SUPPLIED RECORDS:
Lemma delete_block_ok k b : kernel_ok k -> kernel_ok (set_blocks (delete b) k).
Proof.
  intros Hk. split; cbn.
  - apply Hk.
  - intros a n t Hl. apply lookup_delete_Some in Hl as [_ Hl]. by apply (ok_positive _ Hk _ _ _ Hl).
  - intros a n t a' n' t' H1 H2. apply lookup_delete_Some in H1 as [_ H1], H2 as [_ H2].
    by eapply (ok_disjoint _ Hk).
Qed.

Lemma set_mem_ok k f : kernel_ok k -> kernel_ok (set_mem f k).
Proof. intros [H1 H2 H3]. by split. Qed.

(** What an operation on the cache leaves alone. *)
Definition same_store (k k' : kernel) : Prop :=
  mem k' = mem k /\ blocks k' = blocks k /\ drops k' = drops k.

Lemma try_init_spec k : kernel_ok k ->
  exists k', try_init_ex_allocate_pool2 k = Done (tt, k') /\ kernel_ok k' /\ same_store k k'.
Proof.
  intros Hk. unfold try_init_ex_allocate_pool2, bind, mget. cbn.
  destruct (PASSIVE_LEVEL <? irql k); [by eexists; split_and!|].
  destruct (EX_ALLOCATE_POOL2_STATE k =? EX_ALLOCATE_POOL2_STATE_UNINIT); cbn; [|by eexists; split_and!].
  eexists. split; [reflexivity|]. split; [|done]. destruct Hk. by split.
Qed.

Lemma get_pool2_spec k : kernel_ok k ->
  exists r k', get_ex_allocate_pool2 k = Done (r, k') /\ kernel_ok k' /\ same_store k k'
    /\ forall f, r = Some f ->
       f = MmGetSystemRoutineAddress (take 15 EX_ALLOCATE_POOL2_NAME) /\ f <> 0.
Proof.
  intros Hk. unfold get_ex_allocate_pool2.
  assert (Hrest : forall k1, kernel_ok k1 -> same_store k k1 ->
    exists r k', (let* k := mget in
      if negb (EX_ALLOCATE_POOL2_STATE k =? EX_ALLOCATE_POOL2_STATE_READY) then mret None
      else if EX_ALLOCATE_POOL2_PTR k =? 0 then mret None
      else mret (Some (EX_ALLOCATE_POOL2_PTR k))) k1 = Done (r, k') /\ kernel_ok k' /\ same_store k k'
      /\ forall f, r = Some f -> f = MmGetSystemRoutineAddress (take 15 EX_ALLOCATE_POOL2_NAME) /\ f <> 0).
  { intros k1 H1 Hs. unfold bind, mget.
    destruct (Z.eqb_spec (EX_ALLOCATE_POOL2_STATE k1) EX_ALLOCATE_POOL2_STATE_READY) as [Hr|]; cbn;
      [|by do 2 eexists; split_and!].
    destruct (Z.eqb_spec (EX_ALLOCATE_POOL2_PTR k1) 0); do 2 eexists; (split_and!; [done..|]); [done|].
    intros f [= <-]. split; [exact (ok_pool2 _ H1 Hr)|done]. }
  erewrite bind_done by reflexivity.
  destruct (negb (EX_ALLOCATE_POOL2_STATE k =? EX_ALLOCATE_POOL2_STATE_READY)).
  - destruct (try_init_spec k Hk) as (k1 & E1 & H1 & Hs). erewrite bind_done by exact E1. by apply Hrest.
  - erewrite bind_done by reflexivity. by apply Hrest.
Qed.

(** A request answered: the block is recorded, and zeroed when [zero]. *)
Definition answered (k : kernel) (n tag : Z) (zero : bool) (base : Z) (k' : kernel) : Prop :=
  kernel_ok k' /\ drops k' = drops k /\ grants (blocks k) n base
  /\ (base = 0 -> blocks k' = blocks k /\ mem k' = mem k)
  /\ (base <> 0 -> blocks k' = <[base := (n, tag)]> (blocks k)
      /\ forall x, mem k' x = if zero then write_zeros base n (mem k) x else mem k x).

Lemma granted_answered k k' n tag zero base :
  kernel_ok k' -> same_store k k' -> 0 < n -> grants (blocks k) n base ->
  answered k n tag zero base (granted base n tag zero k').
Proof.
  intros Hk (Hm & Hb & Hd) Hn Hg. unfold granted, answered.
  destruct (Z.eqb_spec base 0) as [->|Hne]; [by split_and!|].
  rewrite <- Hb in *. split_and!; [|destruct zero; by cbn|done|done|].
  - eapply (insert_block_ok k' _ n tag base); try done; by destruct zero.
  - intros _. split; [by destruct zero|]. rewrite <- Hm. by destruct zero.
Qed.

Lemma ex_allocate_pool_uninitialized_spec p k n tag : kernel_ok k -> 0 < n ->
  exists base k', ex_allocate_pool_uninitialized p n tag k = Done (base, k')
    /\ answered k n tag false base k'.
Proof.
  intros Hk Hn. destruct (get_pool2_spec k Hk) as (r & k1 & E & H1 & Hs & Hf).
  unfold ex_allocate_pool_uninitialized. erewrite bind_done by exact E.
  destruct r as [f|]; do 2 eexists; (split; [reflexivity|]).
  - destruct (Hf f eq_refl) as [-> Hne].
    replace (Z.land (Z.lor (pool_flags p) POOL_FLAG_UNINITIALIZED) POOL_FLAG_UNINITIALIZED =? 0)
      with false by (by destruct p). apply granted_answered; [done..|].
    destruct Hs as (_ & -> & _). by apply pool2_grants.
  - apply granted_answered; [done..|]. destruct Hs as (_ & -> & _). by apply pool_grants.
Qed.

Lemma ex_allocate_pool_spec p k n tag : kernel_ok k -> 0 < n ->
  exists base k', ex_allocate_pool p n tag k = Done (base, k') /\ answered k n tag true base k'.
Proof.
  intros Hk Hn. destruct (get_pool2_spec k Hk) as (r & k1 & E & H1 & Hs & Hf).
  unfold ex_allocate_pool. erewrite bind_done by exact E. destruct r as [f|].
  - do 2 eexists. split; [reflexivity|]. destruct (Hf f eq_refl) as [-> Hne].
    replace (Z.land (pool_flags p) POOL_FLAG_UNINITIALIZED =? 0) with true by (by destruct p).
    apply granted_answered; [done..|]. destruct Hs as (_ & -> & _). by apply pool2_grants.
  - unfold call_pool, bind. set (base := ExAllocatePoolWithTag _ _ _ _).
    assert (Hg : grants (blocks k) n base).
    { unfold base. destruct Hs as (_ & -> & _). by apply pool_grants. }
    pose proof (granted_answered k k1 n tag true base H1 Hs Hn Hg) as Ha. revert Ha.
    unfold granted. destruct (base =? 0); intros Ha; do 2 eexists; (split; [reflexivity|done]).
Qed.

(** ** Over-aligned allocations *)

Section Overaligned.
Context (b : build).

Lemma header_size_pos : 0 < WDK_ALLOC_HEADER_SIZE b.
Proof. unfold WDK_ALLOC_HEADER_SIZE. destruct (debug_assertions b); lia. Qed.

(** The header at [hp] leads back to [base]. *)
Definition header_says (l : Layout) (m : memory) (hp base : Z) : Prop :=
  if debug_assertions b then read_header hp m = mkHeader WDK_ALLOC_MAGIC base (align l)
  else read_usize hp m = base.

Lemma header_says_ext l m m' hp base :
  (forall x, hp <= x < hp + WDK_ALLOC_HEADER_SIZE b -> m' x = m x) ->
  header_says l m hp base -> header_says l m' hp base.
Proof.
  unfold header_says, read_header, WDK_ALLOC_HEADER_SIZE. intros Hx.
  destruct (debug_assertions b); [intros [= <- <- <-]; f_equal|intros <-];
    apply read_usize_ext; intros x ?; apply Hx; lia.
Qed.

Lemma write_header_says l m hp base :
  usize base -> usize (align l) -> header_says l (write_header b hp base (align l) m) hp base.
Proof.
  intros Hb Ha. unfold header_says, write_header, read_header.
  destruct (debug_assertions b); [|by apply read_write_usize]. f_equal; rewrite ?read_write_usize; try done.
  - rewrite (read_usize_ext hp _ (write_usize hp WDK_ALLOC_MAGIC m)); [apply read_write_usize|].
    + unfold WDK_ALLOC_MAGIC. widths. lia.
    + intros x Hx. rewrite !write_usize_outside by lia. done.
  - rewrite (read_usize_ext (hp + 8) _ (write_usize (hp + 8) base (write_usize hp WDK_ALLOC_MAGIC m)));
      [by apply read_write_usize|]. intros x Hx. by rewrite write_usize_outside by lia.
Qed.

Lemma write_header_outside hp base al m x :
  ~ (hp <= x < hp + WDK_ALLOC_HEADER_SIZE b) -> write_header b hp base al m x = m x.
Proof.
  unfold write_header, WDK_ALLOC_HEADER_SIZE. destruct (debug_assertions b); intros Hx;
    by rewrite !write_usize_outside by lia.
Qed.

(** An allocation of [l] at [p] inside the new block at [base], after the
    state [k]; its bytes are zero when [zero]. *)
Definition placed (k : kernel) (l : Layout) (tag : Z) (zero : bool) (p base n : Z) (k' : kernel) : Prop :=
  blocks k !! base = None /\ blocks k' = <[base := (n, tag)]> (blocks k)
  /\ 0 < base /\ base <= p /\ p + size l <= base + n /\ base + n <= usize_MAX + 1 /\ p mod align l = 0
  /\ (forall x, ~ (base <= x < base + n) -> mem k' x = mem k x)
  /\ (zero = true -> forall x, p <= x < p + size l -> mem k' x = 0).

Definition refused (k k' : kernel) : Prop := blocks k' = blocks k /\ mem k' = mem k.

Lemma alloc_overaligned_spec pl tag l zero k :
  valid_layout l -> 0 < size l -> kernel_ok k ->
  exists p k', alloc_overaligned b pl tag l zero k = Done (p, k') /\ kernel_ok k' /\ drops k' = drops k /\
    ((p = 0 /\ refused k k')
     \/ (0 < p /\ exists base n, placed k l tag zero p base n k'
         /\ base <= p - WDK_ALLOC_HEADER_SIZE b
         /\ header_says l (mem k') (p - WDK_ALLOC_HEADER_SIZE b) base)).
Proof.
  intros [(e & He & Hal) Hsz] Hpos Hk. unfold alloc_overaligned, usize_checked_add.
  pose proof header_size_pos as Hhs. set (hs := WDK_ALLOC_HEADER_SIZE b) in *.
  assert (Hap : 0 < align l) by (rewrite Hal; apply Z.pow_pos_nonneg; lia).
  destruct (Z.leb_spec (size l + align l) usize_MAX);
    [|do 2 eexists; split; [reflexivity|]; split_and!; try done; by left].
  destruct (Z.leb_spec (size l + align l + hs) usize_MAX);
    [|do 2 eexists; split; [reflexivity|]; split_and!; try done; by left].
  set (total := size l + align l + hs) in *.
  destruct (ex_allocate_pool_uninitialized_spec pl k total tag Hk) as (base & k1 & E & Hok & Hd & Hg & Hnull & Hgot); [lia|].
  erewrite bind_done by exact E.
  destruct (Z.eqb_spec base 0) as [->|Hne];
    [do 2 eexists; split; [reflexivity|]; split_and!; try done; left; by split; [|apply Hnull]|].
  pose proof (grants_fresh k total base Hk ltac:(lia) Hg Hne) as Hfr.
  destruct Hg as [?|(Hb & Hfit & _ & _)]; [done|]. destruct (Hgot Hne) as [Hbs Hm]. clear Hnull Hgot.
  destruct (Z.leb_spec (base + hs) usize_MAX); [|lia].
  destruct (Z.leb_spec (base + hs + (align l - 1)) usize_MAX); [|lia].
  rewrite Hal in *. destruct (align_up_spec (base + hs) e He ltac:(lia) ltac:(lia)) as [Hr Hmod].
  set (p := Z.land _ _) in *. unfold usize_sub. destruct (Z.leb_spec hs p); [|lia].
  erewrite bind_done by reflexivity. erewrite bind_done by reflexivity.
  assert (Hout : forall x, ~ (base <= x < base + total) -> write_header b (p - hs) base (2 ^ e) (mem k1) x = mem k x).
  { intros x Hx. rewrite write_header_outside by (fold hs; lia). apply Hm. }
  assert (Hhd : header_says l (write_header b (p - hs) base (2 ^ e) (mem k1)) (p - hs) base).
  { rewrite <- Hal. apply write_header_says; widths; lia. }
  destruct zero; (erewrite bind_done by reflexivity); do 2 eexists; (split; [reflexivity|]).
  - split_and!; [by repeat apply set_mem_ok|done|]. right. split; [lia|]. exists base, total.
    unfold placed. split_and!; try done; cbn; try (unfold total; lia); try (by rewrite Hal).
    + intros x Hx. rewrite write_zeros_outside by (unfold total in Hx; lia). by apply Hout.
    + intros _ x Hx. by apply write_zeros_inside.
    + eapply header_says_ext; [|exact Hhd]. fold hs. intros x Hx. apply write_zeros_outside. lia.
  - split_and!; [by apply set_mem_ok|done|]. right. split; [lia|]. exists base, total.
    unfold placed. split_and!; try done; cbn; try (unfold total; lia); by rewrite Hal.
Qed.

(** ** [WdkAllocator] *)

Definition overaligned (l : Layout) : bool := wdk_alloc_align b && needs_overaligned b l.

Definition wdk_holds (a : WdkAllocator) (l : Layout) (k : kernel) (p base : Z) : Prop :=
  (exists n, blocks k !! base = Some (n, tag a))
  /\ if overaligned l then 0 <= base <= p - WDK_ALLOC_HEADER_SIZE b
        /\ header_says l (mem k) (p - WDK_ALLOC_HEADER_SIZE b) base
     else p = base.

(** The branches [alloc], [alloc_uninitialized] and [alloc_zeroed] share. *)
Definition wdk_body (a : WdkAllocator) (l : Layout) (zero : bool) : M kernel Z :=
  if overaligned l then alloc_overaligned b (pool a) (tag a) l zero
  else if negb (wdk_alloc_align b) && (WDK_ALLOC_ALIGNMENT <? align l) then mret 0
  else if zero then ex_allocate_pool (pool a) (size l) (tag a)
  else ex_allocate_pool_uninitialized (pool a) (size l) (tag a).

(** The address 1 has no alignment but 1. *)
Lemma one_mod_align l : valid_layout l -> 1 mod align l = 0 <-> align l = 1.
Proof.
  intros [(e & He & Hal) _]. rewrite Hal.
  assert (Hp : 0 < 2 ^ e) by (apply Z.pow_pos_nonneg; lia).
  split; [|intros ->; done]. intros H0. destruct (Z.eq_dec (2 ^ e) 1); [done|]. rewrite Z.mod_small in H0; lia.
Qed.

Lemma small_alignment_divides l x e :
  align l = 2 ^ e -> 0 <= e -> align l <= WDK_ALLOC_ALIGNMENT -> x mod WDK_ALLOC_ALIGNMENT = 0 ->
  x mod align l = 0.
Proof.
  unfold WDK_ALLOC_ALIGNMENT. intros -> He Hle Hx.
  assert (He4 : e <= 4) by (apply (Z.pow_le_mono_r_iff 2); lia).
  apply Z.mod_divide in Hx as [q Hq]; [|lia]. apply Z.mod_divide; [apply Z.pow_nonzero; lia|].
  exists (q * 2 ^ (4 - e)). rewrite <- Z.mul_assoc, <- Z.pow_add_r by lia.
  by replace (4 - e + e) with 4 by lia.
Qed.

Lemma wdk_body_spec a l zero k :
  valid_layout l -> 0 < size l -> kernel_ok k ->
  exists p k', wdk_body a l zero k = Done (p, k') /\ kernel_ok k' /\ drops k' = drops k /\
    ((p = 0 /\ refused k k')
     \/ (0 < p /\ exists base n, placed k l (tag a) zero p base n k' /\ wdk_holds a l k' p base)).
Proof.
  intros Hv Hpos Hk. unfold wdk_body, wdk_holds. destruct (overaligned l) eqn:Ho.
  - destruct (alloc_overaligned_spec (pool a) (tag a) l zero k Hv Hpos Hk)
      as (p & k' & E & Hok & Hd & Hr). do 2 eexists. split; [exact E|]. split_and!; try done.
    destruct Hr as [?|(Hp & base & n & Hpl & Hle & Hh)]; [by left|right]. split; [done|]. exists base, n.
    split; [done|]. split; [|split; [destruct Hpl as (_ & _ & ? & _); lia|done]].
    exists n. destruct Hpl as (_ & -> & _). apply lookup_insert_eq.
  - destruct (negb (wdk_alloc_align b) && (WDK_ALLOC_ALIGNMENT <? align l)) eqn:Hr.
    { do 2 eexists. split; [reflexivity|]. split_and!; try done. by left. }
    assert (Hsmall : align l <= WDK_ALLOC_ALIGNMENT).
    { unfold overaligned, needs_overaligned in Ho. destruct (wdk_alloc_align b), (debug_assertions b);
        cbn in *; try done; by to_prop. }
    destruct Hv as [(e & He & Hal) _].
    assert (Hans : exists base k', (if zero then ex_allocate_pool (pool a) (size l) (tag a)
        else ex_allocate_pool_uninitialized (pool a) (size l) (tag a)) k = Done (base, k')
        /\ answered k (size l) (tag a) zero base k').
    { destruct zero; [by apply ex_allocate_pool_spec|by apply ex_allocate_pool_uninitialized_spec]. }
    destruct Hans as (base & k' & E & Hok & Hd & Hg & Hnull & Hgot).
    exists base, k'. split; [by rewrite <- E; destruct zero|]. split_and!; try done.
    destruct (Z.eq_dec base 0) as [->|Hne]; [left; split; [done|by apply Hnull]|right].
    pose proof (grants_fresh k (size l) base Hk Hpos Hg Hne). destruct Hg as [?|(Hb & Hfit & Hmod & _)]; [done|].
    destruct (Hgot Hne) as [Hbs Hm]. split; [done|]. exists base, (size l). split.
    + unfold placed. split_and!; try done; try lia.
      * apply (small_alignment_divides l base e); try done; lia.
      * intros x Hx. rewrite Hm. destruct zero; [by apply write_zeros_outside|done].
      * intros -> x Hx. rewrite Hm. by apply write_zeros_inside.
    + split; [|done]. exists (size l). rewrite Hbs. apply lookup_insert_eq.
Qed.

TASK BRIEF:
Only the lines above from the one with "- split_and!; [by apply" through the one with "if overaligned l then alloc_overaligned" should be duplicated, character for character.

RESPONSE TO THE TASK:
  - split_and!; [by apply set_mem_ok|done|]. right. split; [lia|]. exists base, total.
    unfold placed. split_and!; try done; cbn; try (unfold total; lia); by rewrite Hal.
Qed.

(** ** [WdkAllocator] *)

Definition overaligned (l : Layout) : bool := wdk_alloc_align b && needs_overaligned b l.

Definition wdk_holds (a : WdkAllocator) (l : Layout) (k : kernel) (p base : Z) : Prop :=
  (exists n, blocks k !! base = Some (n, tag a))
  /\ if overaligned l then 0 <= base <= p - WDK_ALLOC_HEADER_SIZE b
        /\ header_says l (mem k) (p - WDK_ALLOC_HEADER_SIZE b) base
     else p = base.

(** The branches [alloc], [alloc_uninitialized] and [alloc_zeroed] share. *)
Definition wdk_body (a : WdkAllocator) (l : Layout) (zero : bool) : M kernel Z :=
  if overaligned l then alloc_overaligned b (pool a) (tag a) l zero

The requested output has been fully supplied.